> _ASSIGNMENT_: For this exercise, reproduce the entries below exactly, but only from the line containing "match r with" through the line containing "Module Node_impl.", both included.

> _Records from a dataset_:
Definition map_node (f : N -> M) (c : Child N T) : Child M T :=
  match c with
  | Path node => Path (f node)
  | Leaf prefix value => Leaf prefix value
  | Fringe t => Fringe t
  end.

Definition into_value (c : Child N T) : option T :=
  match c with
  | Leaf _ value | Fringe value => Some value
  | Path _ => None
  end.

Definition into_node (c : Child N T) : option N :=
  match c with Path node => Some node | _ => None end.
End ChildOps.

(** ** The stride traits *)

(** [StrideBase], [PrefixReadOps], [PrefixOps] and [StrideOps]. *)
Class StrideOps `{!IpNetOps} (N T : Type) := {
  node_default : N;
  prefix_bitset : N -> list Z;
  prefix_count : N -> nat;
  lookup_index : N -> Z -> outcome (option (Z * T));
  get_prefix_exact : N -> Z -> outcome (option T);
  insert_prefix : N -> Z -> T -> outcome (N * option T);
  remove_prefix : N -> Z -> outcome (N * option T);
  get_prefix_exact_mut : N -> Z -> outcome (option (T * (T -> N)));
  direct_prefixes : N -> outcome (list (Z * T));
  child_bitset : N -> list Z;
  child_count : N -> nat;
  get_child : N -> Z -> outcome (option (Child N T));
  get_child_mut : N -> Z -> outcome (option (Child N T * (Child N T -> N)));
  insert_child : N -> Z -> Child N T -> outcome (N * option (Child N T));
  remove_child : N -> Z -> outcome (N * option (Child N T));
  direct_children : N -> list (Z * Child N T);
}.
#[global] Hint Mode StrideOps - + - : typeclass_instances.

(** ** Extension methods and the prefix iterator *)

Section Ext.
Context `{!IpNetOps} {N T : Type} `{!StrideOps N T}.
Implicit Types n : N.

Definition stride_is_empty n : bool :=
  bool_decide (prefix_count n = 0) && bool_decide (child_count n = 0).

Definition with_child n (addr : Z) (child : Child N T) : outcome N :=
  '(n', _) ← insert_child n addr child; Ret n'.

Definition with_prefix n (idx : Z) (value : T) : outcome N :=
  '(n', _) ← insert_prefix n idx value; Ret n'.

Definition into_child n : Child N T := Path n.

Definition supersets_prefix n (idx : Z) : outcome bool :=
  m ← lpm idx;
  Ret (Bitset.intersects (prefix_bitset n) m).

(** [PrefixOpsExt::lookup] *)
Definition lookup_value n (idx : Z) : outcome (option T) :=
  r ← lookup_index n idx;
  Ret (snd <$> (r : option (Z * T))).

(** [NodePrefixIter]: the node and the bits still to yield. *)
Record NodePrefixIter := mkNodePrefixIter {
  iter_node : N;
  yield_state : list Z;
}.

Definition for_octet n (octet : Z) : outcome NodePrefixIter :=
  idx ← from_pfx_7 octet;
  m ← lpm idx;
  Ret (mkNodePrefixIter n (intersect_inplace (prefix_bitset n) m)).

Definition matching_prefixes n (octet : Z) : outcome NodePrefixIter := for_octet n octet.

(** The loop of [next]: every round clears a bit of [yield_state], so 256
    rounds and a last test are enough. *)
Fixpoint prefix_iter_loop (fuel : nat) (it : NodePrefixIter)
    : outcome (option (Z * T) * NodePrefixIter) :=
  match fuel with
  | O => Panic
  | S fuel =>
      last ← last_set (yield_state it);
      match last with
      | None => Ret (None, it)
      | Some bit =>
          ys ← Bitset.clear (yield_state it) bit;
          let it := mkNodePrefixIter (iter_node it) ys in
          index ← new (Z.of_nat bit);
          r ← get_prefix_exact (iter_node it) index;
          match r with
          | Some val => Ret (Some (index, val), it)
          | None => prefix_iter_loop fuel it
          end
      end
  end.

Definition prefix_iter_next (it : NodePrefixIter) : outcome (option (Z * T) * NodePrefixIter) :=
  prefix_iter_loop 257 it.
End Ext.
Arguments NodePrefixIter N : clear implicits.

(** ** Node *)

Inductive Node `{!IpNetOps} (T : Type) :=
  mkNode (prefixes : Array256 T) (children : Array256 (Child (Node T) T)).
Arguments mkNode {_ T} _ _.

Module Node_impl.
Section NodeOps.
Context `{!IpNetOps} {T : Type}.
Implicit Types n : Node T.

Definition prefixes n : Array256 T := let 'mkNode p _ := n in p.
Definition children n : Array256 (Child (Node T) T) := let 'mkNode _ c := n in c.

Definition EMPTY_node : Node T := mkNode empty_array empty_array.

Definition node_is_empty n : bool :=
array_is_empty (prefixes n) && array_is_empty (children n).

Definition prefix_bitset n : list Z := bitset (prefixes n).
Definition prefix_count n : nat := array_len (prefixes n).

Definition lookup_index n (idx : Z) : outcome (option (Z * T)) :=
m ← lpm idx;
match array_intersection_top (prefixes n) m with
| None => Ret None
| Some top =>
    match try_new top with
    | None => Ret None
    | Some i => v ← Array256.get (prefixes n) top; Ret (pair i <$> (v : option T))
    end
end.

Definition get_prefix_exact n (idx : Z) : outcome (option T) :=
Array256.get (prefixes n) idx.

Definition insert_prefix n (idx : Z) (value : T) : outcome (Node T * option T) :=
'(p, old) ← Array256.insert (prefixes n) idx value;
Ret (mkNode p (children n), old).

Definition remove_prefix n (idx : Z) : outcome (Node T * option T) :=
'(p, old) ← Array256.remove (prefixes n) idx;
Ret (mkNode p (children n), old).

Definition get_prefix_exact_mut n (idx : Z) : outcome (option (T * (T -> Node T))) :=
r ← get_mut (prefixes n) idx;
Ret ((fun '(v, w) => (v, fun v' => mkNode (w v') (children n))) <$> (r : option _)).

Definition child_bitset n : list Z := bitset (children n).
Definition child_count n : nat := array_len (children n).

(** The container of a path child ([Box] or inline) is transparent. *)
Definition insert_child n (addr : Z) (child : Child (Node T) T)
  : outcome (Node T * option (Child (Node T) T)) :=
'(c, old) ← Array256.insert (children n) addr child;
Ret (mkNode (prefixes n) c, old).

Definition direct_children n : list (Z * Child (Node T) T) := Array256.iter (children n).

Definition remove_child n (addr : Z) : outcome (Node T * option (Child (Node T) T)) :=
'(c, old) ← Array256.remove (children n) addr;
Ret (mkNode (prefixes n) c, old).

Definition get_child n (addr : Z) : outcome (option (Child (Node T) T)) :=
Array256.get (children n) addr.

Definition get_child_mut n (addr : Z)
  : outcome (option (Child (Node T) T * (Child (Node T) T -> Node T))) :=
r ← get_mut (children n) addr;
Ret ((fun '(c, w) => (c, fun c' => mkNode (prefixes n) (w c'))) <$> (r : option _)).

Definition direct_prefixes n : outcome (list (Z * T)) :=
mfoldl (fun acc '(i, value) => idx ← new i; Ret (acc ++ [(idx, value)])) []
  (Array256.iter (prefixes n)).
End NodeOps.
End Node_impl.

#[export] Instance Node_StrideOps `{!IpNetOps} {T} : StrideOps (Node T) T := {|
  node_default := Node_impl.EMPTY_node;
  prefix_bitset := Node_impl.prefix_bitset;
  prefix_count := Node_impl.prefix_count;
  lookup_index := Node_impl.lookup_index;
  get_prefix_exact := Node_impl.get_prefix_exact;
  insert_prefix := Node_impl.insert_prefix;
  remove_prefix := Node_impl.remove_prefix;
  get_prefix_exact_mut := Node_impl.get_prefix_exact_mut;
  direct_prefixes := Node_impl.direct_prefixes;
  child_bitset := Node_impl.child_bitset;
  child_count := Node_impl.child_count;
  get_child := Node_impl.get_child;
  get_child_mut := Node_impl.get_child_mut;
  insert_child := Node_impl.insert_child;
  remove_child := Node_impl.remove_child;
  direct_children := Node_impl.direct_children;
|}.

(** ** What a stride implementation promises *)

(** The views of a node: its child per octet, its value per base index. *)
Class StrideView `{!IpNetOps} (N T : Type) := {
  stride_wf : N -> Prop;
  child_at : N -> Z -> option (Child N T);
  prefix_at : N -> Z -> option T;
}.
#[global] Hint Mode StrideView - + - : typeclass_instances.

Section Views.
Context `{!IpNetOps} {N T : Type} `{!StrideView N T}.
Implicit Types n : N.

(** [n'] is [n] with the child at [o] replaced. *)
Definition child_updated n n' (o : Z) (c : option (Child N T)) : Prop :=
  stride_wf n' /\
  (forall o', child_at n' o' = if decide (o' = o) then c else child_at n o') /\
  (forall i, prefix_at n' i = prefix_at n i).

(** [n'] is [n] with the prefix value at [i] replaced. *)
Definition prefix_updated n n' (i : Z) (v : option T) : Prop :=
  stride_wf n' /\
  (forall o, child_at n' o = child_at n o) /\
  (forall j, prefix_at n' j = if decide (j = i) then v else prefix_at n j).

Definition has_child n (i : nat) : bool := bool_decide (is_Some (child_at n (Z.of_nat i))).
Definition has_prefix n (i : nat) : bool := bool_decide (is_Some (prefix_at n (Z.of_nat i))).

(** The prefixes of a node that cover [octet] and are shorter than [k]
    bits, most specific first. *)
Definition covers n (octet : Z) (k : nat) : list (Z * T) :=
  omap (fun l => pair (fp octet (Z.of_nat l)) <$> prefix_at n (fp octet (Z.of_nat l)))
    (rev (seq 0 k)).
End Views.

> _ANSWER SPACE_:
          match r with
          | Some val => Ret (Some (index, val), it)
          | None => prefix_iter_loop fuel it
          end
      end
  end.

Definition prefix_iter_next (it : NodePrefixIter) : outcome (option (Z * T) * NodePrefixIter) :=
  prefix_iter_loop 257 it.
End Ext.
Arguments NodePrefixIter N : clear implicits.

(** ** Node *)

Inductive Node `{!IpNetOps} (T : Type) :=
  mkNode (prefixes : Array256 T) (children : Array256 (Child (Node T) T)).
Arguments mkNode {_ T} _ _.

Module Node_impl.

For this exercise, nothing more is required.